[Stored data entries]
=-=-=-=-=

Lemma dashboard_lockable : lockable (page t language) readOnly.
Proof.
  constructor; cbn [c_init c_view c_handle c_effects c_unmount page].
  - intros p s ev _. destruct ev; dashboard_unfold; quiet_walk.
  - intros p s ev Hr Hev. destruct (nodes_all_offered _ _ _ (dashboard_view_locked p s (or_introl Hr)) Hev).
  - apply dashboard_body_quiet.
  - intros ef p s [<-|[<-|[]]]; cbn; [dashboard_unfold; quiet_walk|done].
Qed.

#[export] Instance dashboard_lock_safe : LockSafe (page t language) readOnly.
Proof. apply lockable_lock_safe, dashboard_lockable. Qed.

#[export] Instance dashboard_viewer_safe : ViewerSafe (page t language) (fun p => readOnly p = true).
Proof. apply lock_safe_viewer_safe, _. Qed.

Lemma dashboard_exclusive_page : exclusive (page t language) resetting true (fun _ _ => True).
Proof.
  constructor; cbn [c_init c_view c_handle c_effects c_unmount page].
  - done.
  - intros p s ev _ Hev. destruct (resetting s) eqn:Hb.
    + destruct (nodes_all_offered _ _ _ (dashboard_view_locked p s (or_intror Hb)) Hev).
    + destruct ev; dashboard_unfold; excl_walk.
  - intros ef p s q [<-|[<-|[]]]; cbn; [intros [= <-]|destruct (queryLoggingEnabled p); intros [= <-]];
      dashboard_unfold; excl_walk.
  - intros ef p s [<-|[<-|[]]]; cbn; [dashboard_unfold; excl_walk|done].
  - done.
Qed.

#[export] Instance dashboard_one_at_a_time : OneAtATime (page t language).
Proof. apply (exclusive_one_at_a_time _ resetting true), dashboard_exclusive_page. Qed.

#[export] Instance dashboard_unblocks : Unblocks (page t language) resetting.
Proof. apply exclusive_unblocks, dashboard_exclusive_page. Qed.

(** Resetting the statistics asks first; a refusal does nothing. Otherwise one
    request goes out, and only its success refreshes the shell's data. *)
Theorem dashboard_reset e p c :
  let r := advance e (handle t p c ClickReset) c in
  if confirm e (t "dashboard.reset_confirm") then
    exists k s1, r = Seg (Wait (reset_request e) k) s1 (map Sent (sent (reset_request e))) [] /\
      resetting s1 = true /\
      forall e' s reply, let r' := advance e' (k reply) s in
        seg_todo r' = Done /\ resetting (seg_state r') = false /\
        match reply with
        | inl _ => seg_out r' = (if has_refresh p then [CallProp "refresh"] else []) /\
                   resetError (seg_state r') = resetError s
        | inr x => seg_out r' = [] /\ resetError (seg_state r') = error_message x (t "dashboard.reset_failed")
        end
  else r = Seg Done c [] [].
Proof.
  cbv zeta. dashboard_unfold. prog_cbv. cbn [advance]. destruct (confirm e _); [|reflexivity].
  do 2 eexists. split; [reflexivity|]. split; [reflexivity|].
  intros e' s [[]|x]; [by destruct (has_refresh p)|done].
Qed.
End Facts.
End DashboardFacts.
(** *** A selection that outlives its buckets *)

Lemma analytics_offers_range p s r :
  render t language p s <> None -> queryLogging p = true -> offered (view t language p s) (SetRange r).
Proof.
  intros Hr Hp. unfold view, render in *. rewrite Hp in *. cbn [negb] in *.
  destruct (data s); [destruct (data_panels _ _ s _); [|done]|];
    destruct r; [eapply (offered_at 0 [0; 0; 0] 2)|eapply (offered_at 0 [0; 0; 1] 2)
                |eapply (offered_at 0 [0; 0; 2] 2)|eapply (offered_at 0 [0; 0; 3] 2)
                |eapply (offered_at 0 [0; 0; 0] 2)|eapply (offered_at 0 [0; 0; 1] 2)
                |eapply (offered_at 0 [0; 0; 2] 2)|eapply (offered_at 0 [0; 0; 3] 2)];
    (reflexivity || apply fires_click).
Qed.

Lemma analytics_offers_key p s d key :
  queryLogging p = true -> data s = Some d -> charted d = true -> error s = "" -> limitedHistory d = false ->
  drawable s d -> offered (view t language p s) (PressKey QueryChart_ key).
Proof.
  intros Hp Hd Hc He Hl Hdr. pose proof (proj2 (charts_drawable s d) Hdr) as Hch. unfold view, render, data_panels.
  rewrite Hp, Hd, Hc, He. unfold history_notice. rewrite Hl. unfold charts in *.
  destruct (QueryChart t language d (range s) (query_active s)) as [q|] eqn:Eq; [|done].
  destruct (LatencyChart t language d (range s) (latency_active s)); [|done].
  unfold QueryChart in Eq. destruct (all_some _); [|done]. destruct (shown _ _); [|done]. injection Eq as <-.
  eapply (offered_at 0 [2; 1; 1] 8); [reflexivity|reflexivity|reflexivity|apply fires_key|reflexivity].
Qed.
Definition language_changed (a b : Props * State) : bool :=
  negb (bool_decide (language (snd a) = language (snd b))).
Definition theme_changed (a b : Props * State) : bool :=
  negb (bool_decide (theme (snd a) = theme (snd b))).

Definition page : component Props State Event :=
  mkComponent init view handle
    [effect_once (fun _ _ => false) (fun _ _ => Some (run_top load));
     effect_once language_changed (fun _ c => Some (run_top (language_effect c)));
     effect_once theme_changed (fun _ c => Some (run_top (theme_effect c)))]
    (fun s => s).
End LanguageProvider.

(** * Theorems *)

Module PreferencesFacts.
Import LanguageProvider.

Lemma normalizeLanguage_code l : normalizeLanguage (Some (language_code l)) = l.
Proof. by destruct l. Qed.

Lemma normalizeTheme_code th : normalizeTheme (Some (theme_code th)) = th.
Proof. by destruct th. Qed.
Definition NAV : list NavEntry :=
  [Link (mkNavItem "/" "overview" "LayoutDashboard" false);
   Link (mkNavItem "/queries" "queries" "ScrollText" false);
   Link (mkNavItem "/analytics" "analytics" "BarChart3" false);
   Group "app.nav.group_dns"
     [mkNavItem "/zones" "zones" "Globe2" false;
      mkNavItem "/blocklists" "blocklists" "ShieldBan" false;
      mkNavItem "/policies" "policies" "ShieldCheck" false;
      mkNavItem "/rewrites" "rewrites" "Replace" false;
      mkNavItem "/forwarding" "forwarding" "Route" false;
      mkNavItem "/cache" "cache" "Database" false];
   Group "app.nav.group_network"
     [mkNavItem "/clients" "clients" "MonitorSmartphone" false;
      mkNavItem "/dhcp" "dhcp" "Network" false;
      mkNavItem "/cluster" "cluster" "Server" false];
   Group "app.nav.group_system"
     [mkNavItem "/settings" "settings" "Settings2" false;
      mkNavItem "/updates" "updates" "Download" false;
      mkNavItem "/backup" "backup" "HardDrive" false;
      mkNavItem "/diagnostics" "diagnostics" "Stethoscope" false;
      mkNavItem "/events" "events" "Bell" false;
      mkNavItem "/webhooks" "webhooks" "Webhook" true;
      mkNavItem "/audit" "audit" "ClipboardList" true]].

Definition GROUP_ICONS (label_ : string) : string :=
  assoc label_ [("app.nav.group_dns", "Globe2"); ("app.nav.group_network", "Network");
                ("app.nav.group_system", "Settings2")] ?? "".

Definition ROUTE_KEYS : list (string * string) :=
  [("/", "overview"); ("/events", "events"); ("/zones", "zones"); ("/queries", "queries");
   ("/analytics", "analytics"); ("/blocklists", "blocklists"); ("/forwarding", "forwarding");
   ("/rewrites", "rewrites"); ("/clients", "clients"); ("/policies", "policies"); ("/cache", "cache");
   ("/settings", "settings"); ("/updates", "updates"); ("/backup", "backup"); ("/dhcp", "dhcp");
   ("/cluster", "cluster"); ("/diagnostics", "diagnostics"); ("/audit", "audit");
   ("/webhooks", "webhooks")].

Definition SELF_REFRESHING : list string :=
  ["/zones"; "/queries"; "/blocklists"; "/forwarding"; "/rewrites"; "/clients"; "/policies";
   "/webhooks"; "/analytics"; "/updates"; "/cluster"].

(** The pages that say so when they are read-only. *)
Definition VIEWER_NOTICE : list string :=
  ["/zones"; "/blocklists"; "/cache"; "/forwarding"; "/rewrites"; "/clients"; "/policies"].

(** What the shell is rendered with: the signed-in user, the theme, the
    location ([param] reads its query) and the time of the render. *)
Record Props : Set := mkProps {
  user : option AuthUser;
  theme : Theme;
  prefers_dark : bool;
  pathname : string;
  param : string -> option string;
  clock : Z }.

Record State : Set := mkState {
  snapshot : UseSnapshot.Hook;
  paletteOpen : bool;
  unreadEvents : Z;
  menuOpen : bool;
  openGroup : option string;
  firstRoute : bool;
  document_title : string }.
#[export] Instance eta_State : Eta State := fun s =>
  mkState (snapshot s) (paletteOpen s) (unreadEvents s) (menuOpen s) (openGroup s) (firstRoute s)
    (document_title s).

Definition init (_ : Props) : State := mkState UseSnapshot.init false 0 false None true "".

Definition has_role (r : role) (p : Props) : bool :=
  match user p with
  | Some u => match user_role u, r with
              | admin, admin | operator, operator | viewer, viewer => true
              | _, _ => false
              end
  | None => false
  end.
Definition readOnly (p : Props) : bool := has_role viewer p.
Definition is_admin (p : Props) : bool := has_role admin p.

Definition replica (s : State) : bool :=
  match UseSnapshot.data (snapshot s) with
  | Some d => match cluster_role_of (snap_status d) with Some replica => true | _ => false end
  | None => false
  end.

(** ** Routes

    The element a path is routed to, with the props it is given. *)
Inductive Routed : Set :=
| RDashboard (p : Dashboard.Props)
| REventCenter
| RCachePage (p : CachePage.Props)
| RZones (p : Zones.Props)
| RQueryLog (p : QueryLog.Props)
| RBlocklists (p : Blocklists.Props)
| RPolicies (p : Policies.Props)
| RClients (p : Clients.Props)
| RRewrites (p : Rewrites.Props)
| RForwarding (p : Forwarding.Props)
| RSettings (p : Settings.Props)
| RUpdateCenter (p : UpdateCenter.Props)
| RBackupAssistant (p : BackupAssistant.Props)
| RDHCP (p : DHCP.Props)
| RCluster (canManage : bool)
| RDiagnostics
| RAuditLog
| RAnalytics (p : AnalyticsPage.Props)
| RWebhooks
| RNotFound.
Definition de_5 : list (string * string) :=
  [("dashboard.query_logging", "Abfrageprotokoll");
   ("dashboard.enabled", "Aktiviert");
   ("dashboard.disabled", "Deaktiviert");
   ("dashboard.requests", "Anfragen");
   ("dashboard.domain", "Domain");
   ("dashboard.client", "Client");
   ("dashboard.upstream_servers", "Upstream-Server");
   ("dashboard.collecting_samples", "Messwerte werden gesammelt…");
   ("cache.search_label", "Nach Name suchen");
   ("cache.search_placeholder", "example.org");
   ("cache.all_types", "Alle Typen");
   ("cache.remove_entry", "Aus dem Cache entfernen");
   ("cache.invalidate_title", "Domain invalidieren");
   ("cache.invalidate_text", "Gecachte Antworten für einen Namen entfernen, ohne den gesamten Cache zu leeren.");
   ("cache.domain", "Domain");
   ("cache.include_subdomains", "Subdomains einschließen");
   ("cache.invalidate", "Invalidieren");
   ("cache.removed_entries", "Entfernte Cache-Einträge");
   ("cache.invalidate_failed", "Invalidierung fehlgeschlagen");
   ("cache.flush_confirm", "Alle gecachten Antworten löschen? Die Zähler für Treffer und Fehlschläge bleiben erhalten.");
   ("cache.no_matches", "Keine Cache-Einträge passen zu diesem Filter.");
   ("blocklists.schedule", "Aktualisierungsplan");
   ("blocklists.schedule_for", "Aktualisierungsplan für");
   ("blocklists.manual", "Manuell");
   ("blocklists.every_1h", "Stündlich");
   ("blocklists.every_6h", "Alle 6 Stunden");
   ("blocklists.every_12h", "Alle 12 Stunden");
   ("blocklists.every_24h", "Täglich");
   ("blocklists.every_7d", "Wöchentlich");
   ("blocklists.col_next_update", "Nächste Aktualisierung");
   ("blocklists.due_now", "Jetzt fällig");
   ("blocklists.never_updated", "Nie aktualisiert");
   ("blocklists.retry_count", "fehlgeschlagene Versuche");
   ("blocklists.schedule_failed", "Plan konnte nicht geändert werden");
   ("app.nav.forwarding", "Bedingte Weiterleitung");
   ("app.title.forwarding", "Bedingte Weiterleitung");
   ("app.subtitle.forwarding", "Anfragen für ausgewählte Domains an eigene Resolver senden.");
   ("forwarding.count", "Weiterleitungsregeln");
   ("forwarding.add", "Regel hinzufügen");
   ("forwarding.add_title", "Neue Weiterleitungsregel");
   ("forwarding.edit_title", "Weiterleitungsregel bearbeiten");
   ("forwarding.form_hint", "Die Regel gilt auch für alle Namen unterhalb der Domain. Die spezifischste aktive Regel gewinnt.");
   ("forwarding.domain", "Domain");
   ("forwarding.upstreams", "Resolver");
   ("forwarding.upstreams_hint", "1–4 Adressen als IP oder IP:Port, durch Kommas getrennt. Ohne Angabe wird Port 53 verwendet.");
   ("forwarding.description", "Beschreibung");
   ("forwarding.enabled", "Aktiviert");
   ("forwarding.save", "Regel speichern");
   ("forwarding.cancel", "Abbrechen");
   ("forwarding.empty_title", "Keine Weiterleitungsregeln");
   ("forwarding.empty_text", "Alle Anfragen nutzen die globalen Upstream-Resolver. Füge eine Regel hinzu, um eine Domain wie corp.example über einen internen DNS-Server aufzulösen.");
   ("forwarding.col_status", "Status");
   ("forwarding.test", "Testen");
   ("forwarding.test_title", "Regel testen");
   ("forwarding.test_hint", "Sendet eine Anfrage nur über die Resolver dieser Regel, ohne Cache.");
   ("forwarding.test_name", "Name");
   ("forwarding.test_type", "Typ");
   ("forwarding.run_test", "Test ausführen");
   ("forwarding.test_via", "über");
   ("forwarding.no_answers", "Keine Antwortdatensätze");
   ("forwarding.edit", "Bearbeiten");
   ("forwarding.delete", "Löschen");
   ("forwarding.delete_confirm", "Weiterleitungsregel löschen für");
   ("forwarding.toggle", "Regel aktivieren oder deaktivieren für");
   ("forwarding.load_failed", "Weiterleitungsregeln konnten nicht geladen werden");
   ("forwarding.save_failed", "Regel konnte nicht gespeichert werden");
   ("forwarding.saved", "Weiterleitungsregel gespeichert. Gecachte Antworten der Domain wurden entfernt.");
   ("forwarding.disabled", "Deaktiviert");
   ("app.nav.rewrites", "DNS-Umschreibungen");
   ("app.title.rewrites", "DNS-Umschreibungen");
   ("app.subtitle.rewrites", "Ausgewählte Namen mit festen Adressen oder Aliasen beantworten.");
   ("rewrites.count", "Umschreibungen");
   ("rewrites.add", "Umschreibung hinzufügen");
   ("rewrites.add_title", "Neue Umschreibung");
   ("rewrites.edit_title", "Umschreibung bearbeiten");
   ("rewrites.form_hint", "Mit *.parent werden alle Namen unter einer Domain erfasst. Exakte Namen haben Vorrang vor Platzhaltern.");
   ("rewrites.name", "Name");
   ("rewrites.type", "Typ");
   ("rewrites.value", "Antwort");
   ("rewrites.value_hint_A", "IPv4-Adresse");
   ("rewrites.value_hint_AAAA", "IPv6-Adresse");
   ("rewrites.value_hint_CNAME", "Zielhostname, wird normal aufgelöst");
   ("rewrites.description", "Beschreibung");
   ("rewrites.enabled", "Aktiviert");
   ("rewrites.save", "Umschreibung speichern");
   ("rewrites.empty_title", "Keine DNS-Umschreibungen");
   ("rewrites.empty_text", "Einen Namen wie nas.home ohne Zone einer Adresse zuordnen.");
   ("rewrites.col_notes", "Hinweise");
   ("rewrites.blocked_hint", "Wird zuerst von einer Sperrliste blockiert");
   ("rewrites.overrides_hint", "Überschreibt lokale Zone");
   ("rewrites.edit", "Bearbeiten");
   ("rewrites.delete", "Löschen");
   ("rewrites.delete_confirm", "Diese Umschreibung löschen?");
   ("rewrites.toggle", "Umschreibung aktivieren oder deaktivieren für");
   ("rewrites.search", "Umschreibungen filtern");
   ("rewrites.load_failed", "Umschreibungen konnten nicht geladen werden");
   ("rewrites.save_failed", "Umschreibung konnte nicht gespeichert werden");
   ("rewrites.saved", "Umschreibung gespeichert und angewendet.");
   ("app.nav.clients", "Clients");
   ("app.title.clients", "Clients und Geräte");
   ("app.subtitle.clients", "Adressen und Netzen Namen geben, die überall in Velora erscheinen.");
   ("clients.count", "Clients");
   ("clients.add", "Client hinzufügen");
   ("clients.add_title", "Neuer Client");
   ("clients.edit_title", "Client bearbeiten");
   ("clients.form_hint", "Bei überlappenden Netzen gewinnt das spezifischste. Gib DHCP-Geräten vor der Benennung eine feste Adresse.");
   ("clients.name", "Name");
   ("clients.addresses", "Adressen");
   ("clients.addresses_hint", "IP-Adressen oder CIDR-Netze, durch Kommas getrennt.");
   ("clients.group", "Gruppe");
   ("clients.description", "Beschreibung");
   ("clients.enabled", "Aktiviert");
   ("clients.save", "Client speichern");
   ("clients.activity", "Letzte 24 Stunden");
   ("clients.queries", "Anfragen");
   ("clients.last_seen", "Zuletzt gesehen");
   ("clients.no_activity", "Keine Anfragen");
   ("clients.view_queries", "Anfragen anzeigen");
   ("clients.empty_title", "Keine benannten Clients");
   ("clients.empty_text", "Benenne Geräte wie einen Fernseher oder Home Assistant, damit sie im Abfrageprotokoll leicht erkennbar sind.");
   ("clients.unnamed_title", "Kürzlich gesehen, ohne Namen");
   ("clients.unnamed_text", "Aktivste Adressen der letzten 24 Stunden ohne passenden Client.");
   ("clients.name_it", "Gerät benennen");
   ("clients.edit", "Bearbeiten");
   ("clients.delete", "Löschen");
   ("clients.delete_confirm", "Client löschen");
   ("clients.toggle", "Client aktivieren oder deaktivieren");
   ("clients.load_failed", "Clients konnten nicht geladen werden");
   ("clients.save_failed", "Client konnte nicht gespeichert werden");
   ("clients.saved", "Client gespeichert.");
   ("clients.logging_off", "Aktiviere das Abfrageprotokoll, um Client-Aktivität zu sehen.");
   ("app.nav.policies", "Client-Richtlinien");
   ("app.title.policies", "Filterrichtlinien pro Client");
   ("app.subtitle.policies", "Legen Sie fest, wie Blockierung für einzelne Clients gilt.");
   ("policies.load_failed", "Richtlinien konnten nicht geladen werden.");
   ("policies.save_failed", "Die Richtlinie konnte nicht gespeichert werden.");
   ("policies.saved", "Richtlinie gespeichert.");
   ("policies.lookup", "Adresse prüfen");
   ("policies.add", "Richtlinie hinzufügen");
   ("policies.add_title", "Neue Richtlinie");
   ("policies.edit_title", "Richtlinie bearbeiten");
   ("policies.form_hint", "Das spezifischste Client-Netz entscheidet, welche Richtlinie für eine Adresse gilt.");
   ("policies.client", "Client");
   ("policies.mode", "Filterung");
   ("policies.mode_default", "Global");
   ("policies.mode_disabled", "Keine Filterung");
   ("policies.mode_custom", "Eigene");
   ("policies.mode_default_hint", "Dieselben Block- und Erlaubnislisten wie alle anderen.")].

=-=-=-=-=

Assignment:
Copy all lines from the data above that contain the word "Namen".

Answer to this task:
   ("cache.invalidate_text", "Gecachte Antworten für einen Namen entfernen, ohne den gesamten Cache zu leeren.");
   ("forwarding.form_hint", "Die Regel gilt auch für alle Namen unterhalb der Domain. Die spezifischste aktive Regel gewinnt.");
   ("app.subtitle.rewrites", "Ausgewählte Namen mit festen Adressen oder Aliasen beantworten.");
   ("rewrites.form_hint", "Mit *.parent werden alle Namen unter einer Domain erfasst. Exakte Namen haben Vorrang vor Platzhaltern.");
   ("rewrites.empty_text", "Einen Namen wie nas.home ohne Zone einer Adresse zuordnen.");
   ("app.subtitle.clients", "Adressen und Netzen Namen geben, die überall in Velora erscheinen.");
   ("clients.unnamed_title", "Kürzlich gesehen, ohne Namen");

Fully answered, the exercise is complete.